**The task**
Your output should be the lines from the one with "evolves_set_sql : forall" through the end of the entries below, set down word for word and nothing else.

**Exercise materials**

(* ===== verification/SqliteLifecycle.v ===== *)
(** * SqliteLifecycle: creating and destroying the SQLite adapter

    The resources of [bc_storage_sqlite_create] and [sqlite_destroy]: heap
    blocks, prepared statements and the connection.  [holds] says what a call
    in progress has taken on top of where it started. *)
From stdpp Require Import strings.
From S2P Require Import Prelude Effects Errors Message Ports Sockets World Sqlite SqliteStorage.
From S2P Require Import SqliteStorageSpec.

(** The world's invariant does not depend on the engine. *)
Class SqlFree (W E : Type) `{!HasOS W, !WorldInv W, !HasSql W E} : Prop := {
  world_ok_set_sql : forall x w, world_ok w -> world_ok (set_sql x w);
  held_set_sql : forall x w, held (set_sql x w) = held w;
  evolves_set_sql : forall x w, evolves w (set_sql x w)
}.

(** ** Specification *)

Section holding.
Context {W E : Type} `{!HasOS W, !WorldInv W, !HasSql W E, !Sqlite E}.
Implicit Types w : W.

(** On top of [v0], the connection [d] is open and owns the statements [m]. *)
Definition holds (d : nat) (m : gmap nat stmt) (v0 : db_view) w : Prop :=
  (d ∉ db_open v0) /\
  db_open (dbv (E := E) w) = {[d]} ∪ db_open v0 /\
  m ##ₘ db_stmts v0 /\
  db_stmts (dbv (E := E) w) = m ∪ db_stmts v0 /\
  (forall s st, m !! s = Some st -> st_db st = d) /\
  (forall s st, db_stmts v0 !! s = Some st -> st_db st <> d) /\
  rows_of (E := E) w = db_rows v0.

(** [l] lists the handles of [m] with their texts; NULL where a preparation
    failed or was skipped. *)
Definition handles (d : nat) (l : list (option nat * string)) (m : gmap nat stmt) : Prop :=
  NoDup (omap fst l) /\ dom m = list_to_set (omap fst l) /\
  (forall s sql, (Some s, sql) ∈ l -> m !! s = Some (mkStmt d sql no_args None)).

(** The statements of a context, in the order in which they are finalized. *)
Definition ctx_handles (c : sqlite_ctx) : list nat :=
  [stmt_insert c; stmt_get_pending c; stmt_get_all_pending c; stmt_delete c; stmt_evict c].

**Answer section**
  evolves_set_sql : forall x w, evolves w (set_sql x w)
}.

(** ** Specification *)

Section holding.
Context {W E : Type} `{!HasOS W, !WorldInv W, !HasSql W E, !Sqlite E}.
Implicit Types w : W.

(** On top of [v0], the connection [d] is open and owns the statements [m]. *)
Definition holds (d : nat) (m : gmap nat stmt) (v0 : db_view) w : Prop :=
  (d ∉ db_open v0) /\
  db_open (dbv (E := E) w) = {[d]} ∪ db_open v0 /\
  m ##ₘ db_stmts v0 /\
  db_stmts (dbv (E := E) w) = m ∪ db_stmts v0 /\
  (forall s st, m !! s = Some st -> st_db st = d) /\
  (forall s st, db_stmts v0 !! s = Some st -> st_db st <> d) /\
  rows_of (E := E) w = db_rows v0.

(** [l] lists the handles of [m] with their texts; NULL where a preparation
    failed or was skipped. *)
Definition handles (d : nat) (l : list (option nat * string)) (m : gmap nat stmt) : Prop :=
  NoDup (omap fst l) /\ dom m = list_to_set (omap fst l) /\
  (forall s sql, (Some s, sql) ∈ l -> m !! s = Some (mkStmt d sql no_args None)).

(** The statements of a context, in the order in which they are finalized. *)
Definition ctx_handles (c : sqlite_ctx) : list nat :=
  [stmt_insert c; stmt_get_pending c; stmt_get_all_pending c; stmt_delete c; stmt_evict c].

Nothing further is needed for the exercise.